### Exercise aim
Below is a listing. Write out exactly its lines between the one holding "let ps := surviving_pairs x y in" and the one holding "(** * Script.js: trade", inclusive.

### Dataset extract
(** X11: once the address has parsed, the client has been made from it,
    from the credentials of the environment (empty when unset) and a
    timeout of 100 ms, and the ping has succeeded, the constructor
    provisions the database.  If the check finds it, the hook is returned
    after ping and SHOW DATABASES; if not, after ping, SHOW DATABASES and
    one create statement, and the hook is returned only if that statement
    succeeded, its error otherwise. *)
Theorem NewInfluxDBHook_provisions host db tg w u c :
  url_Parse (hook_address host) = Ok u →
  influxdb_NewClient (hook_config u w) = Ok c →
  on_ping c (calls w) = None →
  let hook := {| client := Some c; database := effective_database db;
                 tags := tags_ref tg w |} in
  let before := (calls w ++ [CallPing])%list in
  ∃ r w',
    NewInfluxDBHook host db tg w = (Returns r, w') ∧
    match exists_verdict (database hook)
            (query_outcome c before (show_query hook)) with
    | None =>
        r = Ok hook ∧
        new_calls w w' = [CallPing; CallQuery (show_query hook)]
    | Some _ =>
        new_calls w w' =
          [CallPing; CallQuery (show_query hook);
           CallQuery (create_query hook)] ∧
        r = match query_outcome c (before ++ [CallQuery (show_query hook)])
                    (create_query hook) with
            | Err e => Err e
            | Ok _ => Ok hook
            end
    end.
Proof.
  intros Hu Hc Hping hook before.
  rewrite NewInfluxDBHook_eq. cbv zeta. rewrite Hu, Hc, Hping.
  assert (calls (tags_settled tg w) = calls w) as Hcalls by (by destruct tg).
  erewrite (autocreateDatabase_eq _ _ c) by reflexivity. cbv zeta.
  fold hook. simpl calls. rewrite Hcalls. fold before.
  destruct (exists_verdict _ _) as [e|].
  - destruct (query_outcome c _ _) as [rs|e'];
      eexists _, _; (split; [reflexivity|]); (split; [|reflexivity]);
      apply new_calls_app; simpl; by rewrite Hcalls, <- !app_assoc.
  - eexists _, _. split; [reflexivity|]. split; [reflexivity|].
    apply new_calls_app. simpl. by rewrite Hcalls, <- !app_assoc.
Qed.

(** X14: the connecting constructor always returns, with a hook or with an
    error, and never writes into a map that existed: construction does not
    change the caller's tags. *)
Theorem NewInfluxDBHook_keeps_maps host db tg w :
  ∃ r w',
    NewInfluxDBHook host db tg w = (Returns r, w') ∧
    ∀ l : loc, is_Some (mem w !! l) → mem w' !! l = mem w !! l.
Proof.
  rewrite NewInfluxDBHook_eq. cbv zeta.
  pose proof (tags_settled_old tg w) as Hold.
  destruct (url_Parse _) as [u|e]; [|by eexists _, _].
  destruct (influxdb_NewClient _) as [c|e]; [|by eexists _, _].
  destruct (on_ping c _) as [e|]; [by eexists _, _|].
  erewrite (autocreateDatabase_eq _ _ c) by reflexivity. cbv zeta.
  destruct (exists_verdict _ _) as [e|]; [|by eexists _, _].
  by destruct (query_outcome c _ _) as [rs|e']; eexists _, _.
Qed.

End ConstructionMore.

Lemma hooks_share_caller_map_witness :
  mem tagged_world !! 1%positive = Some default_tags ∧
  ∃ h1 h2 p1 seen1 r1 w1 p2 seen2 tg2 r2 w2,
    NewWithClientInfulxDBHook (H := example_libs_ok)
      (Some (serving ["logrus"])) "" (Some 1%positive) tagged_world
      = (Returns (Ok h1), tagged_world) ∧
    NewWithClientInfulxDBHook (H := example_libs_ok)
      (Some (serving [])) "audit" (Some 1%positive) tagged_world
      = (Returns (Ok h2), tagged_world) ∧
    Fire_writes (H := example_libs_ok) h1 example_entry tagged_world
      p1 seen1 r1 w1 ∧
    Fire_writes (H := example_libs_ok) h2 plain_entry w1 p2 seen2 r2 w2 ∧
    tags_seen p2 seen2 = Some tg2 ∧
    tg2 !! "logger" = Some "diskmon".
Proof.
  split; [reflexivity|].
  destruct (hooks_share_caller_map (H := example_libs_ok)
              (serving ["logrus"]) (serving []) "" "audit" 1%positive
              default_tags tagged_world example_entry plain_entry eq_refl)
    as (h1 & h2 & p1 & seen1 & r1 & w1 & p2 & seen2 & tg2 & r2 & w2
        & Hn1 & Hn2 & Hf1 & Hf2 & Htg & Hshared).
  exists h1, h2, p1, seen1, r1, w1, p2, seen2, tg2, r2, w2.
  split; [exact Hn1|]. split; [exact Hn2|]. split; [exact Hf1|].
  split; [exact Hf2|]. split; [exact Htg|].
  apply Hshared; [left; reflexivity | reflexivity | discriminate].
Defined.

Lemma NewInfluxDBHook_provisions_witness :
  url_Parse (Libraries := example_libs (serving []))
    (hook_address "localhost") = Ok "http://localhost:8086" ∧
  influxdb_NewClient (Libraries := example_libs (serving []))
    (hook_config "http://localhost:8086" world0) = Ok (serving []) ∧
  on_ping (serving []) (calls world0) = None ∧
  ∃ hook w',
    NewInfluxDBHook (H := example_libs (serving [])) "localhost" "" None
      world0 = (Returns (Ok hook), w') ∧
    database hook = "logrus" ∧
    new_calls world0 w' =
      [CallPing; CallQuery (show_query hook); CallQuery (create_query hook)].
Proof.
  split; [reflexivity|]. split; [reflexivity|]. split; [reflexivity|].
  destruct (NewInfluxDBHook_provisions (H := example_libs (serving []))
              "localhost" "" None world0 "http://localhost:8086"
              (serving []) eq_refl eq_refl eq_refl)
    as (r & w' & Hrun & Hcase).
  destruct Hcase as [Hcalls ->]. eexists _, w'.
  split; [exact Hrun|]. split; [reflexivity | exact Hcalls].
Defined.

(** ** Further properties of the queries and of runs of entries *)

Section QueryMore.
Context `{Libraries}.

(** X12: [queryDB] makes one call, the command sent to the hook's
    database, and leaves the store alone.  It returns results only when the
    call succeeded and the response carries no error; an error inside a
    response that did arrive is returned as the failure, and so is the
    call's own error. *)
Theorem queryDB_results hook cmd w c :
  client hook = Some c →
  let q := {| Command := cmd; QDatabase := database hook |} in
  ∃ r w',
    queryDB hook cmd w = (Returns r, w') ∧
    new_calls w w' = [CallQuery q] ∧ mem w' = mem w ∧
    (∀ rs, r = Ok rs ↔
       ∃ resp, on_query c (calls w) q = Ok resp ∧
               Response_Error resp = None ∧ rs = Results resp) ∧
    (∀ resp e, on_query c (calls w) q = Ok resp →
               Response_Error resp = Some e → r = Err e) ∧
    (∀ e, on_query c (calls w) q = Err e → r = Err e).
Proof.
  intros Hc q. eexists _, _. split; [by apply queryDB_eq|]. fold q.
  split; [by apply new_calls_app|]. split; [reflexivity|].
  unfold query_outcome.
  destruct (on_query c (calls w) q) as [resp|e].
  - destruct (Response_Error resp) as [e|] eqn:Herr.
    + split_and!; try done.
      * intros rs. split; [done|].
        intros (resp' & [= <-] & Hnone & _). congruence.
      * intros resp' e' [= <-]. congruence.
    + split_and!; try done.
      * intros rs. split.
        -- intros [= <-]. by exists resp.
        -- by intros (resp' & [= <-] & _ & ->).
      * intros resp' e' [= <-]. congruence.
  - split_and!; try done.
    + intros rs. split; [done|]. by intros (resp' & [=] & _).
    + by intros e' [= <-].
Qed.

Lemma Fire_all_results hook es : ∀ w c l m,
  client hook = Some c → tags hook = Some l → mem w !! l = Some m →
  ∃ rs w' cs,
    Fire_all hook es w = (Returns rs, w') ∧
    calls w' = (calls w ++ cs)%list ∧
    length rs = length es ∧ length cs = length es ∧
    ∀ (i : nat) r, rs !! i = Some r →
      ∃ e now seen,
        es !! i = Some e ∧
        cs !! i = Some (CallWrite (fire_batch hook e now) seen) ∧
        r = on_write c (calls w ++ take i cs) (fire_batch hook e now) seen.
Proof.
  induction es as [|e es IH]; intros w c l m Hc Hl Hm.
  - exists [], w, []. simpl. rewrite app_nil_r. by split_and!.
  - cbn [Fire_all]. unfold bind at 1.
    rewrite (Fire_eq hook e w c l m Hc Hl Hm). cbv zeta.
    set (σ := <[l := fire_tags e m]> (mem w)).
    set (c0 := CallWrite (fire_batch hook e (clock w)) σ).
    set (w1 := log_call c0 (set_mem σ w)).
    assert (mem w1 !! l = Some (fire_tags e m)) as Hm1
      by apply lookup_insert_eq.
    destruct (IH w1 c l _ Hc Hl Hm1) as (rs & w' & cs & Hrun & Hcs & Hlen
      & Hlen' & Hall).
    eexists (_ :: rs), w', (c0 :: cs).
    split; [unfold bind; by rewrite Hrun|].
    split; [rewrite Hcs; simpl; by rewrite <- app_assoc|].
    split; [simpl; by rewrite Hlen|].
    split; [simpl; by rewrite Hlen'|].
    intros [|i] r; simpl.
    + intros [= <-]. exists e, (clock w), σ. by rewrite app_nil_r.
    + intros Hr. destruct (Hall i r Hr) as (e' & now & seen & He & Hci & ->).
      exists e', now, seen. split_and!; try done.
      f_equal. simpl. by rewrite <- app_assoc.
Qed.

(** X13: a run of entries is written entry by entry, whatever the writes
    return: there is one write per entry, in order, carrying that entry's
    message, and each result is the client's answer to that write.  A
    failed write neither stops nor alters the ones that follow. *)
Theorem Fire_all_writes_every_entry hook es w :
  hook_ok w hook = true →
  ∃ c rs w',
    client hook = Some c ∧
    Fire_all hook es w = (Returns rs, w') ∧
    length rs = length es ∧ length (new_calls w w') = length es ∧
    ∀ (i : nat) r, rs !! i = Some r →
      ∃ e p seen,
        es !! i = Some e ∧
        new_calls w w' !! i = Some (CallWrite (batch_of hook p) seen) ∧
        Fields p !! "message" = Some (IString (Message e)) ∧
        r = on_write c (calls w ++ take i (new_calls w w'))
              (batch_of hook p) seen.
Proof.
  intros (c & l & m & Hc & Hl & Hm)%hook_ok_inv.
  destruct (Fire_all_results hook es w c l m Hc Hl Hm)
    as (rs & w' & cs & Hrun & Hcs & Hlen & Hlen' & Hall).
  exists c, rs, w'. rewrite (new_calls_app _ _ _ Hcs).
  split_and!; try done.
  intros i r Hr. destruct (Hall i r Hr) as (e & now & seen & He & Hci & ->).
  exists e, (fire_point hook e now), seen. split_and!; try done.
  apply fire_fields_message.
Qed.


End QueryMore.

Lemma queryDB_results_witness :
  client (hook_on unreachable) = Some unreachable ∧
  ∃ w',
    queryDB (H := example_libs_ok) (hook_on unreachable) "SHOW DATABASES"
      world0
      = (Returns (Err {| err_type := "*url.Error";
                         err_msg := "connection refused" |}), w') ∧
    new_calls world0 w' =
      [CallQuery {| Command := "SHOW DATABASES"; QDatabase := "logrus" |}].
Proof.
  split; [reflexivity|].
  destruct (queryDB_results (H := example_libs_ok) (hook_on unreachable)
              "SHOW DATABASES" world0 unreachable eq_refl)
    as (r & w' & Hrun & Hcalls & _ & _ & _ & Herr).
  exists w'. rewrite <- (Herr _ eq_refl). split; [exact Hrun | exact Hcalls].
Defined.

Lemma Fire_all_writes_every_entry_witness :
  hook_ok example_world (hook_on (refusing_writes [])) = true ∧
  ∃ rs w',
    Fire_all (H := example_libs_ok) (hook_on (refusing_writes []))
      [example_entry; plain_entry] example_world = (Returns rs, w') ∧
    length rs = 2 ∧ length (new_calls example_world w') = 2.
Proof.
  split; [reflexivity|].
  destruct (Fire_all_writes_every_entry (H := example_libs_ok)
              (hook_on (refusing_writes [])) [example_entry; plain_entry]
              example_world eq_refl)
    as (c & rs & w' & _ & Hrun & Hlen & Hlen' & _).
  exists rs, w'. split; [exact Hrun|]. split; [exact Hlen | exact Hlen'].
Defined.


Section ProvisionMore.
Context `{Libraries}.
(** X6. Whatever the samples, [tTest] returns NaN or a Number that is at
    least 0; and when [pearsonCorrelation] returns a record, its [p] is NaN
    or at least 0. *)
Theorem p_values_not_negative (x y : list value) :
  (is_nan (tTest x y) = true \/ (0 <=? tTest x y) = true)
  /\ (forall r p : float,
        pearsonCorrelation x y = Obj [("r"%string, Num r); ("p"%string, Num p)] ->
        is_nan p = true \/ (0 <=? p) = true).
Proof.
  split.
  - unfold tTest. destruct (_ && _)%bool.
    + apply sign_clear_nonneg. unfold tDistribution. apply tail_sign_clear.
    + left. reflexivity.
  - intros r p. rewrite pearsonCorrelation_spec. cbv zeta.
    destruct (negb _); [discriminate|]. destruct (_ <? _)%nat; [|discriminate].
    intros [= _ <-]. apply sign_clear_nonneg. unfold pearson_p, tDistribution.
    apply tail_sign_clear.
Qed.

Lemma p_values_not_negative_witness :
  let x := nums [1; 2; 3; 4; 5; 6; 7; 8; 9; 10; 11] in
  let y := nums [1; 2; 3; 4; 5; 6; 7; 8; 9; 10; 12] in
  let ps := surviving_pairs x y in
  is_nan (pearson_p (length ps) (pearson_r ps)) = true
  \/ (0 <=? pearson_p (length ps) (pearson_r ps)) = true.
Proof.
  intros x y ps.
  apply (proj2 (p_values_not_negative x y) (pearson_r ps)).
  vm_compute. reflexivity.
Defined.

(* ===================================================================== *)
(** * Further properties of [tTest]                                       *)
(* ===================================================================== *)

Lemma filter_present_idem (x : list value) :
  List.filter present (List.filter present x) = List.filter present x.
Proof.
  induction x as [|a x IH]; simpl; [reflexivity|].
  destruct (present a) eqn:E; simpl; [|exact IH]. now rewrite E, IH.
Qed.

Lemma tTest_filtered (x x' y y' : list value) :
  List.filter present x = List.filter present x' ->
  List.filter present y = List.filter present y' ->
  tTest x y = tTest x' y'.
Proof. intros Hx Hy. unfold tTest. now rewrite Hx, Hy. Qed.

(** X7. [tTest] sees the entries other than [null] and [undefined] only:
    it returns the same for the filtered samples, and an entry [null] or
    [undefined] put anywhere into either sample does not change the
    result. *)
Theorem tTest_ignores_missing (x y : list value) :
  tTest x y = tTest (List.filter present x) (List.filter present y)
  /\ (forall (x1 x2 : list value) (m : value),
        m = Null \/ m = Undefined -> x = x1 ++ x2 ->
        tTest (x1 ++ m :: x2) y = tTest x y)
  /\ (forall (y1 y2 : list value) (m : value),
        m = Null \/ m = Undefined -> y = y1 ++ y2 ->
        tTest x (y1 ++ m :: y2) = tTest x y).
Proof.
  assert (D : forall (l1 l2 : list value) (m : value),
             m = Null \/ m = Undefined ->
             List.filter present (l1 ++ m :: l2) = List.filter present (l1 ++ l2)).
  { intros l1 l2 m Hm. rewrite !List.filter_app. f_equal.
    destruct Hm as [-> | ->]; reflexivity. }
  split; [|split].
  - apply tTest_filtered; symmetry; apply filter_present_idem.
  - intros x1 x2 m Hm ->. apply tTest_filtered; [now apply D | reflexivity].
  - intros y1 y2 m Hm ->. apply tTest_filtered; [reflexivity | now apply D].
Qed.
(** * Script.js: trade charges and profit/loss, over IEEE-754 binary64

    JavaScript numbers are IEEE-754 binary64 values.  They are modelled by
    the Standard Library's [spec_float] at precision 53 and maximal exponent
    1024, with the library's bit-level operations ([SFmul], [SFadd], ...),
    which round to nearest, ties to even, as JavaScript does.  A JavaScript
    string is held as the bytes of its UTF-8 encoding.

    Part I embeds the script: the constants, [calculateTradeCharges],
    [formatInteger], [updateResultRow] and the handler
    [calculateProfitLoss], which reads and writes the page.  [formatNumber]
    is never called by the script and is left out.

    Part II proves the properties: the fee schedule branch by branch, the
    signs of the charges, the exits of the handler, and, from a small theory
    of rounding in the normal range, how far the computed charges and the
    break-even price are from their exact values.

    Part III goes further into the code: what [Math.round] and
    [formatInteger] make of the charges, the rows of the table, the marker
    classes of the net P&L, what a second run and a refused run leave on the
    page, the inputs that [calculateTradeCharges] does not check, the total
    charges as a rate of the trade value, and the break-even price. *)

From Stdlib Require Import ZArith Bool List String Ascii Lia.
From Stdlib Require Import QArith Qabs Qpower Qround Lqa.
From Stdlib Require Import Floats.
Import ListNotations.

#[local] Set Warnings "-inexact-float".
Local Open Scope Z_scope.

(** * Part I: the model *)

(** ** JavaScript numbers and strings *)

Module JS.

Definition number := spec_float.

Definition prec : Z := 53.
Definition emax : Z := 1024.

Definition mul : number -> number -> number := SFmul prec emax.
Definition add : number -> number -> number := SFadd prec emax.
Definition sub : number -> number -> number := SFsub prec emax.
Definition div : number -> number -> number := SFdiv prec emax.

(** [x <= y], [x < y], [x > y] and [x !== y] on numbers; the comparisons
    are false when an operand is NaN, and the two zeros are equal. *)
Definition le (x y : number) : bool := SFleb x y.
Definition lt (x y : number) : bool := SFltb x y.
Definition gt (x y : number) : bool := SFltb y x.
Definition strict_eq (x y : number) : bool := SFeqb x y.
Definition strict_ne (x y : number) : bool := negb (SFeqb x y).

Definition isNaN (x : number) : bool :=
  match x with S754_nan => true | _ => false end.

Definition isFinite (x : number) : bool :=
  match x with S754_nan | S754_infinity _ => false | _ => true end.

(** A numeric literal of the source: the double nearest to the decimal. *)
Definition lit (f : float) : number := Prim2SF f.

(** [Math.round]: the integer nearest to [x], halves going up; NaN, the
    infinities and the zeros are returned as they are, and a negative [x]
    that rounds to zero gives the negative zero. *)
Definition Math_round (x : number) : number :=
  match x with
  | S754_finite s m e =>
      if 0 <=? e then x
      else
        let v := if s then Z.neg m else Z.pos m in
        let n := Z.shiftr (2 * v + Z.shiftl 1 (- e)) (- e + 1) in
        binary_normalize prec emax n 0 s
  | _ => x
  end.

(** [String.prototype.toUpperCase].  A string is held as the bytes of its
    UTF-8 encoding, so that [===] on strings is the equality of the bytes.

    The letters a-z are upper-cased byte by byte.  Outside ASCII, the
    characters whose upper case is ASCII text are upper-cased as JavaScript
    does: U+00DF to SS, U+0131 (dotless i) to I, U+017F (long s) to S, and
    the ligatures U+FB00 to U+FB06 to FF, FI, FL, FFI, FFL, ST and ST.  Every
    other character outside ASCII is kept as it is: its upper case, like the
    character itself, has a character outside ASCII, so that the result is
    no ASCII string, here as in JavaScript.  The result therefore equals a
    given ASCII string exactly when the result of JavaScript's toUpperCase
    does. *)
Definition upper_ascii (c : ascii) : ascii :=
  let n := nat_of_ascii c in
  if (Nat.leb 97 n && Nat.leb n 122)%bool then ascii_of_nat (n - 32) else c.

(** The characters of two bytes: U+00DF, U+0131 and U+017F. *)
Definition upper_two (c d : ascii) : option string :=
  if (c =? "195")%char && (d =? "159")%char then Some "SS"%string
  else if (c =? "196")%char && (d =? "177")%char then Some "I"%string
  else if (c =? "197")%char && (d =? "191")%char then Some "S"%string
  else None.

(** The characters of three bytes: U+FB00 to U+FB06. *)
Definition upper_three (c d e : ascii) : option string :=
  if (c =? "239")%char && (d =? "172")%char then
    if (e =? "128")%char then Some "FF"%string
    else if (e =? "129")%char then Some "FI"%string
    else if (e =? "130")%char then Some "FL"%string
    else if (e =? "131")%char then Some "FFI"%string
    else if (e =? "132")%char then Some "FFL"%string
    else if (e =? "133")%char then Some "ST"%string
    else if (e =? "134")%char then Some "ST"%string
    else None
  else None.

### Result
  let ps := surviving_pairs x y in
  is_nan (pearson_p (length ps) (pearson_r ps)) = true
  \/ (0 <=? pearson_p (length ps) (pearson_r ps)) = true.
Proof.
  intros x y ps.
  apply (proj2 (p_values_not_negative x y) (pearson_r ps)).
  vm_compute. reflexivity.
Defined.

(* ===================================================================== *)
(** * Further properties of [tTest]                                       *)
(* ===================================================================== *)

Lemma filter_present_idem (x : list value) :
  List.filter present (List.filter present x) = List.filter present x.
Proof.
  induction x as [|a x IH]; simpl; [reflexivity|].
  destruct (present a) eqn:E; simpl; [|exact IH]. now rewrite E, IH.
Qed.

Lemma tTest_filtered (x x' y y' : list value) :
  List.filter present x = List.filter present x' ->
  List.filter present y = List.filter present y' ->
  tTest x y = tTest x' y'.
Proof. intros Hx Hy. unfold tTest. now rewrite Hx, Hy. Qed.

(** X7. [tTest] sees the entries other than [null] and [undefined] only:
    it returns the same for the filtered samples, and an entry [null] or
    [undefined] put anywhere into either sample does not change the
    result. *)
Theorem tTest_ignores_missing (x y : list value) :
  tTest x y = tTest (List.filter present x) (List.filter present y)
  /\ (forall (x1 x2 : list value) (m : value),
        m = Null \/ m = Undefined -> x = x1 ++ x2 ->
        tTest (x1 ++ m :: x2) y = tTest x y)
  /\ (forall (y1 y2 : list value) (m : value),
        m = Null \/ m = Undefined -> y = y1 ++ y2 ->
        tTest x (y1 ++ m :: y2) = tTest x y).
Proof.
  assert (D : forall (l1 l2 : list value) (m : value),
             m = Null \/ m = Undefined ->
             List.filter present (l1 ++ m :: l2) = List.filter present (l1 ++ l2)).
  { intros l1 l2 m Hm. rewrite !List.filter_app. f_equal.
    destruct Hm as [-> | ->]; reflexivity. }
  split; [|split].
  - apply tTest_filtered; symmetry; apply filter_present_idem.
  - intros x1 x2 m Hm ->. apply tTest_filtered; [now apply D | reflexivity].
  - intros y1 y2 m Hm ->. apply tTest_filtered; [reflexivity | now apply D].
Qed.
(** * Script.js: trade charges and profit/loss, over IEEE-754 binary64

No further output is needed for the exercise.